In your screenshot I see MME to the left of your recording device selection. There are two other options. WASAPI is the newest and MME is the oldest protocol-standard.

And the microphone selection says “smart…something”. I don’t know what that means but we don’t (usually) want it doing anything “smart”. We just want it to convert the sound into an electrical signal so the soundchip can convert it a digital stream that Audacity can “capture”.

And… Try changing it to mono. A single voice or instrument (if that’s what you are recording) is really mono anyway. You might also have to change the Windows settings to mono. It might even be something funky with the combination of that “smart processing” and stereo.

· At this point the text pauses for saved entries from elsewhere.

#[local] Abbreviation Q := (fun c : sys (frames W) => client_rests (client c)).
#[local] Instance app_rests : ShadowAppKeeps Q.
Proof.
  split; intros; (apply (keeps_conj (fun s => client_ok (client (mq s)))); [|apply (in_state_rests (fun s => client (mq s))); intros st0]).
  - apply (ak_action (Q := fun c => client_ok (client c))).
  - apply (ak_action (Q := fun c => in_state st0 (client c))).
  - apply (ak_delta (Q := fun c => client_ok (client c))).
  - apply (ak_delta (Q := fun c => in_state st0 (client c))).
Qed.
Lemma stack_mqtt_rests n : @MqttKeeps _ (stack_mqtt scan_float scan_double fuel n) Q.
Proof.
  split; intros.
  - apply keeps_on_client, keeps_with_topic; [done|]. intros t'. destruct p; [apply keeps_ret|]. apply (stack_exec n (CallSubscribe t' _ _ _ _)).
  - apply keeps_on_client, keeps_with_topic; [done|]. intros t'. destruct p; [apply keeps_ret|]. apply (stack_exec n (CallUnsubscribe t' _)).
  - apply keeps_on_client. do 2 (apply keeps_with_local; [done|]; intros ?). apply keeps_bind; [by intros s Hs|]. intros f.
    destruct p; [apply keeps_bind; [apply keeps_ret|intros ?; apply keeps_ret]|]. apply (stack_exec n (CallPublish _ _ _)).
  - apply client_on_world.
Qed.
Lemma stack_connection_rests n : @ConnectionKeeps _ (stack_connection scan_float scan_double fuel n) Q.
Proof.
  split; intros.
  - apply keeps_bind; [by intros s Hs|]. intros w. destruct p; [apply keeps_ret|]. apply (frames_exec (Api.CallInit (Some _))).
  - apply keeps_on_client, keeps_bind; [by apply keeps_new_string|]. intros id. destruct p; [apply keeps_ret|].
    apply (stack_exec n (Api.CallConnect (Some _))).
  - destruct p; [apply keeps_ret|]. apply (frames_exec Api.CallDisconnect).
  - apply keeps_on_client. destruct p; [apply keeps_ret|]. apply (stack_exec n (Api.CallYield t)).
  - intros s Hs. destruct p; [done|]. exact Hs.
  - destruct p; [apply keeps_ret|]. apply (frames_exec (CallAutoreconnectSetStatus b)).
Qed.

(** A successful initialization of an allocated client. *)
Lemma stack_init_rests n p s : allocated (client (mq s)) ->
  wp any_exn (stack_init scan_float scan_double fuel n p) (fun rc s' => rc = SUCCESS -> client_rests (client (mq s'))) s.
Proof.
  intros Hal. rw /stack_init /aws_iot_shadow_init. apply wp_bind.
  apply (wp_mono _ _ (fun rc s' => rc = SUCCESS -> client_rests (client (mq s')))).
  - rw /wp /on_mq. pose proof (init_spec (Some (init_params (fr_world (world (mq s))) (MkInitRequest (sip_enableAutoReconnect p)
      (sip_pHost p) (sip_port p) (sip_pRootCA p) (sip_pClientCRT p) (sip_pClientKey p) None 20000 5000 true
      (sip_disconnectHandler p) None))) (mq s)) as Hspec.
    rw /wp in Hspec. cbn [mqtt_init stack_connection client_connection]. rw /mbind /M_bind {1}/gets.
    destruct (aws_iot_mqtt_init TheClient _ (mq s)) as [[rc c']|]; [|done]. intros ->. destruct Hspec as [[_ ?]|[Hok Hst]]; [done|].
    split; [by apply Hok|]. cbn [mq]. by rw Hst.
  - intros rc s1 H1. case_decide as Hrc; [by apply wp_ret|]. apply wp_bind, wp_modify, wp_bind, wp_modify, wp_bind, wp_modify, wp_ret.
    intros _. apply H1. destruct (decide (rc = SUCCESS)); tauto.
Qed.

(** C27: the shadow and the client together. From the zeroed static variables of the
    program and an allocated client, after a successful initialization and any sequence of
    calls of the shadow, whatever the network delivers and whenever the messages arrive,
    also while a handler runs, the shadow and the client are well formed, and the client is
    at rest. *)
Theorem stack_reachable n p l c s0 calls s : allocated (client c) ->
  stack_init scan_float scan_double fuel n p (Ssys (static_shadow l) c) = Ret (SUCCESS, s0) ->
  stack_run scan_float scan_double fuel n calls s0 = Ret (tt, s) ->
  shadow_ok (sh s) /\ client_ok (client (mq s)) /\ resting (clientState (clientStatus (client (mq s)))) = true.
Proof.
  intros Hal Hinit Hrun.
  pose proof (stack_handlers_ok scan_float scan_double fuel n) as Hh.
  pose proof (client_mqtt_ok fuel (app n)) as Hm. pose proof (client_connection_ok fuel (app n)) as Hc.
  assert (H0 : shadow_ok (sh s0) /\ client_rests (client (mq s0))).
  { split.
    - exact (wp_run any_exn _ _ _ _ _ Hinit (keeps_init _ _ _ (static_ok l c))).
    - exact (wp_run any_exn _ _ _ _ _ Hinit (stack_init_rests n p (Ssys (static_shadow l) c) Hal) eq_refl). }
  split.
  - exact (wp_run any_exn _ _ _ _ _ Hrun (keeps_run_calls _ _ _ calls _ (proj1 H0))).
  - pose proof (stack_mqtt_rests n). pose proof (stack_connection_rests n).
    exact (wp_run any_exn _ _ _ _ _ Hrun (below_run_calls Q _ _ _ calls _ (proj2 H0))).
Qed.
End stack_invariants.

(** ** A run on the simulated platform *)

Module StackDemo.
Definition log (e : Z * ptr * Z) : M (ssys (sys (frames sim))) unit := on_mq (on_world (in_frames (fun w =>
  Ret (tt, Sim (sim_now w) (sim_step w) (sim_mem w) (sim_in w) (sim_out w) (e :: sim_calls w))))).
#[global] Instance app : ShadowApp (sys (frames sim)) := {
  action_callback f thing a st doc ctx := log (f, ctx, match st with SHADOW_ACK_TIMEOUT => 0 | SHADOW_ACK_REJECTED => 1 | SHADOW_ACK_ACCEPTED => 2 end);
  delta_callback f v n i := log (f, NULL, Z.of_nat i) }.
#[global] Instance user : ShadowUser sim := {
  user_handler f p n msg d := _ ← log (f, p, n); mret msg;
  user_disconnect f d := mret tt }.
#[global] Instance indeterminate : Indeterminate sim := {
  un_isRetained w := 0; un_isDup w := 0; un_id w := 0; un_packetTimeout w := 5000; un_disconnectData w := NULL;
  un_id_range w := conj (Z.le_refl 0) eq_refl }.

Definition start (input : list Z) : sys (frames sim) :=
  Sys (sim_client CLIENT_STATE_INVALID []) (Frames [] [] (Sim 5000000 100000 sim_memory input [] [])).

Definition accepted_topic : list Z := bytes "$aws/things/lamp/shadow/get/accepted".
(** The broker: the connection, two subscriptions, the response, and the ends of the
    subscriptions while the response is handled. *)
Definition broker : list Z :=
  [32; 2; 0; 0] ++ [144; 3; 0; 2; 0] ++ [144; 3; 0; 3; 0] ++
  publish_packet 0 QOS0 0 0 accepted_topic (request_document (bytes "dev") 0) ++ [176; 2; 0; 4; 176; 2; 0; 5].
Definition params : ShadowInitParameters_t := MkShadowInit (App 1) 8883 (App 1) (App 1) (App 1) false None.
Definition calls : list shadow_call :=
  let lamp := bytes "lamp" ++ [0] in let dev := bytes "dev" ++ [0] in
  [Shadow.CallConnect TheClient (Some (MkShadowConnect lamp (Some dev) 3 None));
   CallGet TheClient (Some lamp) (Some 5) NULL 10 false;
   Shadow.CallYield TheClient 1000].
Definition no_scan (l : list Z) : option (list Z) := None.


Lemma log_keeps Q e : keeps (fun s : ssys (sys (frames sim)) => Q (client (mq s))) (log e).
Proof. apply (below_on_mq (fun c => Q (client c))), (client_on_world Q). Qed.
#[global] Instance callbacks_ok : CallbacksOk sim.
Proof.
  assert (Hlog : forall Q e m, keeps (fun s : ssys (sys (frames sim)) => Q (client (mq s)))
    (_ ← log e; mret (M := M (ssys (sys (frames sim)))) (A := IoT_Publish_Message_Params) m)).
  { intros Q e m. apply keeps_bind; [apply log_keeps|]. intros _. apply keeps_ret. }
  split; [| | | |intros st..]; split; intros; try (apply keeps_ret || apply keeps_on_mq).
  - apply keeps_bind; [apply keeps_on_mq|]. intros _. apply keeps_ret.
  - apply (log_keeps client_ok).
  - apply (log_keeps client_ok).
  - apply (Hlog client_ok).
  - apply (log_keeps (in_state st)).
  - apply (log_keeps (in_state st)).
  - apply (Hlog (in_state st)).
Qed.
End StackDemo.

Lemma stack_reachable_witness :
  exists s0 s, stack_init StackDemo.no_scan StackDemo.no_scan 40 1 StackDemo.params (Ssys (static_shadow []) (StackDemo.start StackDemo.broker)) =
      Ret (SUCCESS, s0) /\
    stack_run StackDemo.no_scan StackDemo.no_scan 40 1 StackDemo.calls s0 = Ret (tt, s) /\
    shadow_ok (sh s) /\ client_ok (client (mq s)) /\ resting (clientState (clientStatus (client (mq s)))) = true.
Proof.
  assert (Hrun : exists s0 s, stack_init StackDemo.no_scan StackDemo.no_scan 40 1 StackDemo.params
      (Ssys (static_shadow []) (StackDemo.start StackDemo.broker)) = Ret (SUCCESS, s0) /\
    stack_run StackDemo.no_scan StackDemo.no_scan 40 1 StackDemo.calls s0 = Ret (tt, s)).
  { assert (Hok : match stack_init StackDemo.no_scan StackDemo.no_scan 40 1 StackDemo.params
        (Ssys (static_shadow []) (StackDemo.start StackDemo.broker)) with
      | Ret (rc, s0) => bool_decide (rc = SUCCESS) &&
          match stack_run StackDemo.no_scan StackDemo.no_scan 40 1 StackDemo.calls s0 with Ret _ => true | Exn _ => false end
      | Exn _ => false
      end = true) by (vm_compute; reflexivity).
    destruct (stack_init _ _ _ _ _ _) as [[rc s0]|] eqn:Hi; [|discriminate Hok].
    apply andb_prop in Hok as [Hrc Hok]. apply bool_decide_eq_true in Hrc as ->. exists s0.
    destruct (stack_run _ _ _ _ _ s0) as [[[] s]|]; [|discriminate Hok]. by exists s. }
  destruct Hrun as (s0 & s & Hinit & Hrun). exists s0, s. split; [exact Hinit|]. split; [exact Hrun|].
  refine (stack_reachable StackDemo.no_scan StackDemo.no_scan 40 1 StackDemo.params [] (StackDemo.start StackDemo.broker) s0 StackDemo.calls s _ Hinit Hrun).
  apply client_ok_allocated, sim_client_ok.
Defined.

(** The messages of this history: the request is made and answered, and the answer ends
    its two subscriptions while it is handled. *)
Example stack_messages :
  match stack_init StackDemo.no_scan StackDemo.no_scan 40 1 StackDemo.params (Ssys (static_shadow []) (StackDemo.start StackDemo.broker)) with
  | Ret (_, s0) =>
      match stack_run StackDemo.no_scan StackDemo.no_scan 40 1 StackDemo.calls s0 with
      | Ret (_, s) => let w := fr_world (world (mq s)) in Some (rev (sim_out w), sim_calls w, fr_stack (world (mq s)))
      | Exn _ => None
      end
  | Exn _ => None
  end =
  let rejected := bytes "$aws/things/lamp/shadow/get/rejected" in
  Some ([[16; 15; 0; 4; 77; 81; 84; 84; 4; 2; 0; 10; 0; 3; 100; 101; 118];
         subscribe_packet 0 2 [(StackDemo.accepted_topic, QOS0)]; subscribe_packet 0 3 [(rejected, QOS0)];
         publish_packet 0 QOS0 0 0 (bytes "$aws/things/lamp/shadow/get") (request_document (bytes "dev") 0);
         unsubscribe_packet 0 4 [StackDemo.accepted_topic]; unsubscribe_packet 0 5 [rejected]],
        [(5, NULL, 2)], []).
Proof. vm_compute. reflexivity. Qed.

(** A delete handler: its topic lies in a local array of the connect function, so that
    the next message of any topic is compared with an array that is gone. *)
Example delete_topic_dangles :
  let broker := [32; 2; 0; 0] ++ [144; 3; 0; 2; 1] ++ publish_packet 0 QOS0 0 0 (bytes "a/b") (bytes "hello") in
  let connect := Shadow.CallConnect TheClient (Some (MkShadowConnect (bytes "lamp" ++ [0]) (Some (bytes "dev" ++ [0])) 3 (Some 7))) in
  match stack_init StackDemo.no_scan StackDemo.no_scan 40 1 StackDemo.params (Ssys (static_shadow []) (StackDemo.start broker)) with
  | Ret (_, s0) =>
      match stack_run StackDemo.no_scan StackDemo.no_scan 40 1 [connect] s0 with
      | Ret (_, s) => stack_run StackDemo.no_scan StackDemo.no_scan 40 1 [Shadow.CallYield TheClient 1000] s = Exn (Fault OobRead)
      | Exn _ => False
      end
  | Exn _ => False
  end.
Proof. vm_compute. reflexivity. Qed.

If you are really recording stereo you really should be using a “better” setup with separate left & right mics, or with a stereo mic. Or there are some good solid state recorders with a pair of built-in directional mics.

Skype and Zoom both take over the sound pathways when they work. They keep running no matter what your computer settings are. That’s why they’re so successful.

This is a brand new laptop.

Do you know where your microphone is? Mine is just left of the left-hand Caps-Lock Key. Start Audacity and scratch the microphone. It should give you very loud scratchng noises. If it doesn’t, you may be recording from something else.

The blue waves only show you the loudest about 25dB of sound. If the performance is quieter than that, it may show up on the bouncing sound meter, but not the waveforms. And yes, that’s too quiet to be useful.

To give you an idea how far off this is, sound doubles every 6dB. So your volume is half of what it should be, six times. Half of half of half…

The new computer could be broken and Skype and Zoom are just making up for it—as they do. Audacity doesn’t process recordings. It just takes whatever the computer gives it.


As DVDgoug says,

Make sure Windows “Enhancements” are turned OFF.

A perhaps more straight-forward way to do this is to run “mmsys.cpl” from the Windows magnifying glass, then select the Recording tab, then your microphone, then Properties, then the Enhancement tab.